■ EXERCISE INSTRUCTIONS ■
Show, from the records below, all lines that contain the word "gmap".

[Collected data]
*** Begin section ***
(* ===== verification/MemoryStore.v ===== *)
(** * The in-memory journal store

    Models [extensions/stores/finstack-ai-store-memory/src/lib.rs].  Every port
    operation is one atomic step on the store's state: the source holds the
    store's mutex for its state changes, and the sections it leaves outside the
    mutex (the chain walks of [scan_sync] and [prune_sync]) read a captured copy
    of the session.  A poisoned mutex, which only a panic leaves behind, is not
    modelled. *)

From S2P Require Import Prelude Ids Floats Cbor CborCodec CborDecode Serializer.
From S2P Require Import Primitives Effects Records State Inputs Digests Apply Decide Validate Chain ChainIntegrity Append Snapshot Store.

(** ** State *)

Record SessionData : Type := mkSessionData {
  sd_head_sequence : Z;
  sd_head_checksum : option Digest;
  sd_metadata : Metadata;
  sd_records : nat;
  sd_batches : list CommittedBatch;
  sd_boundary_record : option RecordEnvelope;
  sd_snapshot : option OpaqueSnapshot;
  sd_anchor_next_sequence : Z;
  sd_anchor_previous_checksum : option Digest
}.

Definition SessionData_default : SessionData := mkSessionData 0 None METADATA_EMPTY 0 [] None None 1 None.

Record BatchIndexEntry : Type := mkBatchIndexEntry {
  bie_request : AppendRequest;
  bie_committed : CommittedBatch;
  bie_history_pruned : bool
}.

Record Inner : Type := mkInner {
  in_sessions : gmap SessionId SessionData;
  in_batches_by_id : gmap AppendBatchId BatchIndexEntry;
  in_records_by_id : gmap RecordId AppendBatchId
}.

Record MemoryJournalStore : Type := mkMemoryJournalStore {
  ms_limits : StoreLimits;
  ms_inner : Inner;
  ms_verified : VerifiedHeadCache
}.

Definition MemoryJournalStore_try_new (limits : StoreLimits) : sresult MemoryJournalStore :=
  let? limits := StoreLimits_validate limits in
  Ok (mkMemoryJournalStore limits (mkInner ∅ ∅ ∅) ∅).

Definition set_ms_inner (inner : Inner) (m : MemoryJournalStore) : MemoryJournalStore :=
  mkMemoryJournalStore (ms_limits m) inner (ms_verified m).
Definition set_ms_verified (cache : VerifiedHeadCache) (m : MemoryJournalStore) : MemoryJournalStore :=
  mkMemoryJournalStore (ms_limits m) (ms_inner m) cache.
Definition set_session (sid : SessionId) (sd : SessionData) (m : MemoryJournalStore) : MemoryJournalStore :=
  set_ms_inner (mkInner (<[sid := sd]> (in_sessions (ms_inner m))) (in_batches_by_id (ms_inner m)) (in_records_by_id (ms_inner m))) m.
Definition session_of (m : MemoryJournalStore) (sid : SessionId) : option SessionData := in_sessions (ms_inner m) !! sid.

Inductive CacheUse : Type := CacheUse_Proving | CacheUse_Windowed.

(** [SessionChain]: the anchor and the retained records of a session. *)
Definition session_anchor (sid : SessionId) (sd : SessionData) : ChainAnchor :=
  mkChainAnchor sid (sd_anchor_next_sequence sd) (sd_anchor_previous_checksum sd).
Definition session_records (sd : SessionData) : list RecordEnvelope :=
  option_list (sd_boundary_record sd) ++ batch_records (sd_batches sd).

Record ScanRequest : Type := mkScanRequest {
  scr_session_id : SessionId;
  scr_from_sequence : Z;
  scr_limit : Z
}.
Record ScanPage : Type := mkScanPage {
  scp_session_id : SessionId;
  scp_records : list RecordEnvelope;
  scp_next_sequence : option Z
}.
Record PruneReceipt : Type := mkPruneReceipt {
  prr_pruned_through_sequence : Z;
  prr_retained_outstanding : Z;
  prr_retained_tombstones : Z
}.

Section MemoryStore.
Context `{Half, Hasher, Wire, SnapshotWire}.

(** ** Append *)

(** The batch with this identity answers the request again, or refuses it. *)
Definition replay_batch (existing : BatchIndexEntry) (request : AppendRequest) : sresult CommittedBatch :=
  if bie_history_pruned existing
  then Err (if requests_equal (bie_request existing) request then StoreError_InvalidRequest "append_history_pruned"
            else StoreError_Corruption "append_batch_id_reuse")
  else if requests_equal (bie_request existing) request then Ok (bie_committed existing)
       else Err (StoreError_Corruption "append_batch_id_reuse").

(** The records are known under another batch identity. *)
Definition replay_records (existing : BatchIndexEntry) (request : AppendRequest) : sresult CommittedBatch :=
  let prior := bie_request existing in
  if (apr_session_id prior =?? apr_session_id request) && (apr_expected_sequence prior =?? apr_expected_sequence request)
     && drafts_equal (apr_records prior) (apr_records request)
  then Ok (bie_committed existing)
  else Err (StoreError_Corruption "record_id_reuse").

(** The state transition of a fresh append. *)
Definition commit_append (m : MemoryJournalStore) (request : AppendRequest) (committed : CommittedBatch) : MemoryJournalStore :=
  let inner := ms_inner m in
  let sid := apr_session_id request in
  let session := default SessionData_default (in_sessions inner !! sid) in
  let head_checksum := rec_checksum <$> last (cb_records committed) in
  let session := mkSessionData (cb_last_sequence committed) head_checksum (sd_metadata session)
                   (sd_records session + length (apr_records request)) (sd_batches session ++ [committed])
                   (sd_boundary_record session) (sd_snapshot session) (sd_anchor_next_sequence session)
                   (sd_anchor_previous_checksum session) in
  let records_by_id := foldl (fun ids record => <[dr_record_id record := apr_batch_id request]> ids)
                         (in_records_by_id inner) (apr_records request) in
  let batches_by_id := <[apr_batch_id request := mkBatchIndexEntry request committed false]> (in_batches_by_id inner) in
  let cache := ms_verified m in
  let cache := cache_remember cache sid (cache_read cache sid) (mkVerifiedHead (sd_head_sequence session) (sd_head_checksum session)) in
  mkMemoryJournalStore (ms_limits m) (mkInner (<[sid := session]> (in_sessions inner)) batches_by_id records_by_id) cache.

Definition append_sync (m : MemoryJournalStore) (request : AppendRequest) : sresult (CommittedBatch * MemoryJournalStore) :=
  let inner := ms_inner m in
  let sid := apr_session_id request in
  match in_batches_by_id inner !! apr_batch_id request with
  | Some existing => let? committed := replay_batch existing request in Ok (committed, m)
  | None =>
      do? reject_if (match apr_records request with [] => true | _ => false end) (StoreError_InvalidRequest "empty_append_batch") in
      let hits := omap (fun record => in_records_by_id inner !! dr_record_id record) (apr_records request) in
      do? reject_if (existsb (fun batch_id => is_some_and (in_batches_by_id inner !! batch_id) bie_history_pruned) hits)
            (StoreError_InvalidRequest "append_history_pruned") in
      let? original := classify_record_reuse hits (length (apr_records request)) in
      match original with
      | Some original_batch_id =>
          let? existing := ok_or (in_batches_by_id inner !! original_batch_id) (store_integrity "missing_record_batch_index") in
          let? committed := replay_records existing request in
          Ok (committed, m)
      | None =>
          let session := in_sessions inner !! sid in
          let current_head := match session with Some sd => sd_head_sequence sd | None => 0 end in
          do? check_append_sequence current_head (apr_expected_sequence request) in
          let usage := (fun sd => mkSessionUsage (length (sd_batches sd)) (sd_records sd)) <$> session in
          do? admit_append_limits (ms_limits m) (size (in_sessions inner)) usage (length (apr_records request)) in
          let? committed := build_committed_batch request (session ≫= sd_head_checksum) in
          Ok (committed, commit_append m request committed)
      end
  end.

(** ** Loads *)

Definition is_integrity {A} (r : sresult A) : bool :=
  match r with Err (StoreError_Integrity _) => true | _ => false end.

Definition verify_session_head (m : MemoryJournalStore) (sid : SessionId) (sd : SessionData) (read : VerifiedRead)
    (cache_use : CacheUse) : MemoryJournalStore * sresult (option Digest) :=
  let cached := match cache_use with CacheUse_Proving => vr_head read | CacheUse_Windowed => None end in
  let r := verify_head_against_cache (session_anchor sid sd) (session_records sd) (sd_head_sequence sd) (sd_head_checksum sd) cached in
  (if is_integrity r then set_ms_verified (cache_invalidate (ms_verified m) sid) m else m, r).

Definition loaded_session (sid : SessionId) (sd : SessionData) (batches : list CommittedBatch) : LoadedSession :=
  mkLoadedSession sid (sd_head_sequence sd) (sd_head_checksum sd) (sd_metadata sd) batches (sd_snapshot sd)
    (sd_snapshot sd ≫= accelerated_from).

Definition load_full (m : MemoryJournalStore) (sid : SessionId) (cache_use : CacheUse)
    : MemoryJournalStore * sresult LoadedSession :=
  let read := cache_read (ms_verified m) sid in
  match session_of m sid with
  | None => (m, Ok (LoadedSession_empty sid))
  | Some sd =>
      let '(m, verified) := verify_session_head m sid sd read cache_use in
      match verified with
      | Err e => (m, Err e)
      | Ok head =>
          (match cache_use with
           | CacheUse_Proving => set_ms_verified (cache_remember (ms_verified m) sid read (mkVerifiedHead (sd_head_sequence sd) head)) m
           | CacheUse_Windowed => m
           end, Ok (loaded_session sid sd (sd_batches sd)))
      end
  end.

Definition load (m : MemoryJournalStore) (sid : SessionId) : MemoryJournalStore * sresult LoadedSession :=
  load_full m sid CacheUse_Proving.

Definition loaded_from_batches (sid : SessionId) (sd : SessionData) (start : Z) (prior_checksum : Digest) (codes : WindowCodes)
    : sresult LoadedSession :=
  let? tail := select_tail_batches (sd_batches sd) start codes in
  do? verify_tail_records sid (batch_records tail) start prior_checksum (sd_head_sequence sd) (sd_head_checksum sd) codes in
  Ok (loaded_session sid sd tail).
(** One turn of the [loop], and the turn after a reload. *)
Definition submit_turn (again : option (Decision -> M CommitOutcome)) (env : TransitionEnv) (input : KernelInput)
    (append_batch_id : AppendBatchId) (decision : Decision) : M CommitOutcome :=
  match dec_records decision with
  | [] => throw (CommitCoordinatorError_BoundaryFault "empty_nonduplicate_decision")
  | first :: _ =>
      let session_id := dr_session_id first in
      let! frozen := lift (map_err (fun _ => CommitCoordinatorError_BoundaryFault "append_request_invalid")
                             (AppendRequest_try_new append_batch_id session_id (dec_expected_sequence decision) (dec_records decision))) in
      let! r := append_frozen frozen in
      match r, again with
      | Ok committed, _ => finish_submit env decision frozen committed
      | Err (StoreError_Conflict _ _), Some again =>
          do! reload_after_conflict session_id "conflict_reload_failed" in
          let! decision := kernel_decide env input in
          match dec_records decision with
          | [] => ret (empty_outcome decision)
          | _ => again decision
          end
      | Err (StoreError_Conflict _ _), None => boundary_fault "repeated_store_conflict"
      | Err StoreError_AmbiguousAcknowledgement, _ => boundary_fault "continued_ambiguous_acknowledgement"
      | Err ((StoreError_Corruption _ | StoreError_Integrity _) as error), _ =>
          boundary_fault_with_store "store_integrity_uncertain" error
      | Err error, _ => throw (CommitCoordinatorError_Store error)
      end
  end.

Definition submit (env : TransitionEnv) (input : KernelInput) : M CommitOutcome :=
  let! co := get in
  match co_fault co with
  | Some code => throw (CommitCoordinatorError_Faulted code)
  | None =>
      let! decision := kernel_decide env input in
      match dec_records decision with
      | [] => ret (empty_outcome decision)
      | _ =>
          do! (if co_dispatcher co
               then fun s => (s, map_err CommitCoordinatorError_ModelRequest (host_validate_before_commit (sys_host s) input))
               else ret tt) in
          match ids_append_batch_ids (env_ids env) with
          | [append_batch_id] =>
              let turn again := submit_turn again env input append_batch_id in turn (Some (turn None)) decision
          | _ => throw CommitCoordinatorError_AppendBatchIdCardinality
          end
      end
  end.
End Submit.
*** End section ***
■ RESPONSE ■
  in_sessions : gmap SessionId SessionData;
  in_batches_by_id : gmap AppendBatchId BatchIndexEntry;
  in_records_by_id : gmap RecordId AppendBatchId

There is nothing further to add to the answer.